- Homeopathy is a popular form of alternative medicine.
- For many years, homeopathic practitioners and scientists have debated whether homeopathy is more effective than placebo.
- A recent study investigated whether there is reporting bias in homeopathy research.
- The authors found evidence of reporting bias, which they argue calls into question publications demonstrating benefits of homeopathy over placebo.
The research, which appears in the journal BMJ Evidence-Based Medicine, contributes to the debate surrounding homeopathy’s role in modern medicine.
Homeopathy
Homeopathy is a type of alternative medicine based on the principle that a diluted form of a substance that causes the symptoms of an illness can also cure that illness.
Experts have called into question whether the mechanisms behind homeopathy have any basis in modern science.
However, a 2017 meta-analysis conducted by Dr. Robert T. Mathie and colleagues found that homeopathic remedies showed a statistically significant benefit compared with placebo.
In the present study, the researchers wanted to see whether reporting bias may be influencing the results of meta-analyses such as this.
Reporting bias
Articles with positive results are more likely to be published than neutral or negative findings. This is called reporting bias, or publication bias.
When fewer articles with negative or unclear results are published on a topic, the overall findings of meta-analyses may seem more positive than they truly are because positive trials are overrepresented.
To respond to this, public trial registries have been set up so that all trials can be registered. The 2008 Declaration of Helsinki declared the registration of trials an ethical obligation.
However, while researchers are encouraged to register trials, many registered trials are not published.
Unpublished homeopathy trials
The authors of the present study analyzed public registration databases up to April 2019, and publication records until April 2021. They found that since 2002, almost 38% of registered homeopathy trials were not published.
They also found that 53% of published randomized controlled trials were not registered. Also, trials were more commonly registered retrospectively, indicating that publication often depends on the results.
In addition, the researchers found that 25% of the published primary outcomes were different from the registered primary outcomes. The primary outcome “is the outcome that an investigator considers to be the most important among the many outcomes that are to be examined in the study.”
Medical News Today spoke with Dr. Robert Emprechtinger from the Universität für Weiterbildung Krems in Austria, who is a co-author of the study.
Dr. Emprechtinger said that discrepancies between registered and published primary outcomes “open the door for a practice called selective publishing.”
“Study authors usually collect a long range of data. When the primary outcomes are not defined in advance, authors might be tempted to cherry-pick their results. This would lead to an exaggerated effect estimate of the treatments in question,” said Dr. Emprechtinger.

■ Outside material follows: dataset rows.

(** *** Bias metrics and alerts *)

Lemma lengths_fold (entries : list (string * float)) (acc : list float) :
  foldl (fun lengths '(key, value) =>
           if HasPrefix key "text_length_" then lengths ++ [value] else lengths)
        acc entries = acc ++ text_lengths entries.
Proof.
  revert acc. unfold text_lengths.
  induction entries as [|[k v] entries IH]; intros acc; simpl.
  - by rewrite app_nil_r.
  - rewrite IH. destruct (HasPrefix k "text_length_"); simpl; [|done].
    by rewrite <- app_assoc.
Qed.

Lemma text_lengths_perm l1 l2 :
  l1 ≡ₚ l2 -> length (text_lengths l1) = length (text_lengths l2).
Proof.
  unfold text_lengths. rewrite !length_fmap.
  induction 1 as [|x l l' _ IH|x y l|l l' l'' _ IH1 _ IH2]; simpl.
  - done.
  - destruct (HasPrefix x.1 "text_length_"); simpl; lia.
  - destruct (HasPrefix x.1 "text_length_"), (HasPrefix y.1 "text_length_");
      simpl; lia.
  - lia.
Qed.

Lemma detectSignificantBias_cases (range : Range) metrics :
  detectSignificantBias range metrics =
  if (bias_threshold <? default 0 (metrics !! "distribution_bias"))%float
  then msg_imbalance
  else if (1 <? len (text_lengths (range float metrics))) &&
          (let '(mn, mx) := minMax (text_lengths (range float metrics)) in
           (2 <? mx / mn)%float)
       then msg_lengths else "".
Proof. unfold detectSignificantBias. by rewrite lengths_fold. Qed.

Dr. Emprechtinger and his colleagues believe that their findings may call into question the validity of meta-analyses such as Dr. Mathie’s.
“Mathie et al. summarized the results of individual studies in a meta-analysis. While the results achieved by this approach are usually more credible than by individual studies, it can lead to distorted estimates if there is only a specific subset of studies available,” said Dr. Emprechtinger.
However, in a recent article, the Homeopathy Research Institute says that the findings of Dr. Emprechtinger and his colleagues show that “the homeopathy research sector appears to be out-performing conventional medicine in regard to scientific and ethical standards, with lower levels of reporting bias.”
In either case, Dr. Emprechtinger said that to reduce issues of bias “it is crucial that journals adhere to the International Committee of Medical Journal Editors policy, which states that only results of clinical trials which have been prospectively recorded should be published in a journal.”
“Journals which publish complementary and alternative medicine studies must stop [the publication of] unregistered trials. Research organizations need to block investigators who do not register and publish their trials from any future funding,” argued Dr. Emprechtinger.